The materialist trend cuts both ways, too; and as Taylor remarks, this isn’t to be scoffed at: “My argument is not that the Catholic Church should return to the confrontational political stance it adopted during the Counter-Reformation era, a stance excessively concerned with legal form over theological substance.” This translates, of course, to the liturgical sphere as well (although the faulty synthesis would be given somewhat differently).
Perhaps there is no better example than that of our Holy Father, Pope Francis, to help us realize it. In the days following his election, I wrote a short piece—provocatively titled, I admit, “The Pope’s Painful Liturgies“—wherein I lamented the new pontiff’s “clear lack of affection” for liturgical niceties. As it turns out, and as I mention in the article, the real source of my agony had less to do with the pope’s ars celebrandi, and much more to do with my own desire for fine Masses at the expense of fostering an apostolic heart. My conclusion was that the joy I witnessed in Francis’s affection for people had begun to drive my own joy from the liturgy—not because the liturgy begets anything short of participation in the divine life, but because absent to my conception of the liturgy, I became aware, was a genuine love for those with whom I participated.
My own experience will have to do, here, as an example of what materialist sentiments look like on the backswing. In short, materialism in community always isolates the individual—either by liberating him so thoroughly that “he” ceases to be, or by constraining him so tightly that he ceases to “be.” Materialism opposes the person, who is one in relation.
Realizing these pitfalls shows us more clearly the path that authentic liturgical community intends: it is not a synthesis of traditional liturgical axioms, but rather an accommodation and appreciation of them all, insofar as they are true. Moreover, this method extends to any community—even the societal one, of which Taylor speaks—which benefits from the inclusion of all individuals, so long as inclusion is a feature of some universal and reliable standard. The greatest standard, of course, is love—the very nature of the Trinity, which is at the same time Beholder and Beheld.

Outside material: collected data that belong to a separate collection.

(** * A shallow embedding of the Thumb assembler of [src/assembler.ts]

    The development follows the source file top to bottom: the JavaScript
    primitives the assembler relies on (strings, numbers, 32-bit integer
    operators, [parseInt], regular expressions), the argument converters,
    the instruction table [ops], the bit-template parser [getOpCode], the
    two-pass engine [assembleInternal] / [assemble] and the public entry
    [assembleBlock].  The compiled build [bin/assembler.js] carries the same
    engine with a different [assembleBlock]; it is embedded in [Module Bin].

    Strings are sequences of 8-bit characters read as the code points
    U+0000 .. U+00FF. *)

From Stdlib Require Import ZArith Lia Ascii.
From Stdlib Require String.
From stdpp Require Import base strings list gmap.

Local Open Scope Z_scope.

(* ===================================================================== *)
(** ** JavaScript strings *)
(* ===================================================================== *)

Module JsString.

Definition code (c : ascii) : Z := Z.of_N (Ascii.N_of_ascii c).

Definition char_eqb (a b : ascii) : bool := Ascii.eqb a b.

(** WhiteSpace and LineTerminator code points below U+0100:
    TAB, LF, VT, FF, CR, SPACE and NBSP. *)
Definition is_white_space (c : ascii) : bool :=
  let n := code c in
  ((9 <=? n) && (n <=? 13)) || (n =? 32) || (n =? 160).

Fixpoint trimStart (s : string) : string :=
  match s with
  | String c s' => if is_white_space c then trimStart s' else s
  | EmptyString => EmptyString
  end.

(** [trimEnd] keeps a character when something that is not white space
    follows it or when it is itself not white space. *)
Fixpoint trimEnd (s : string) : string :=
  match s with
  | String c s' =>
      match trimEnd s' with
      | EmptyString => if is_white_space c then EmptyString else String c EmptyString
      | t => String c t
      end
  | EmptyString => EmptyString
  end.

Definition trim (s : string) : string := trimEnd (trimStart s).

Definition length (s : string) : Z := Z.of_nat (String.length s).

(** [s.indexOf(c)] for a one-character needle: -1 when absent. *)
Fixpoint indexOf_from (i : Z) (s : string) (c : ascii) : Z :=
  match s with
  | String a s' => if char_eqb a c then i else indexOf_from (i + 1) s' c
  | EmptyString => -1
  end.

Definition indexOf (s : string) (c : ascii) : Z := indexOf_from 0 s c.

(** [s.substr(start)] and [s.substr(start, len)]: a negative [start]
    counts from the end, and both are clamped to the string. *)
Definition substr_start (s : string) (start : Z) : Z :=
  if start <? 0 then Z.max (length s + start) 0 else Z.min start (length s).

Definition substr (s : string) (start : Z) (len : option Z) : string :=
  let b := substr_start s start in
  let n := match len with
           | Some l => Z.min (Z.max l 0) (length s - b)
           | None => length s - b
           end in
  String.substring (Z.to_nat b) (Z.to_nat n) s.

(** [s[0]]: the first character, or [undefined] on the empty string. *)
Definition head (s : string) : option ascii :=
  match s with
  | String c _ => Some c
  | EmptyString => None
  end.

(** [s.replace(/[ \t]/g, empty)]: every space and tab removed *)
Fixpoint remove_blanks (s : string) : string :=
  match s with
  | String c s' =>
      if char_eqb c " "%char || char_eqb c "009"%char
      then remove_blanks s' else String c (remove_blanks s')
  | EmptyString => EmptyString
  end.

(** [s.split(",")]: never empty, the empty string splits into one empty piece. *)
Fixpoint split_on (sep : ascii) (s : string) : list string :=
  match s with
  | String c s' =>
      if char_eqb c sep then EmptyString :: split_on sep s'
      else match split_on sep s' with
           | p :: ps => String c p :: ps
           | [] => [String c EmptyString]
           end
  | EmptyString => [EmptyString]
  end.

If standards for social and political inclusion vis-à-vis religion are vague, then looking to the good practice of religion should offer a key. The nature of liturgy is, after all, community in practice. Most importantly, while liturgy has suffered the same materialistic maladies as socio-political community, it retains in a particular way its own cure: i.e., the constant, essential tension created by moving toward others and, at the same time, toward Unity.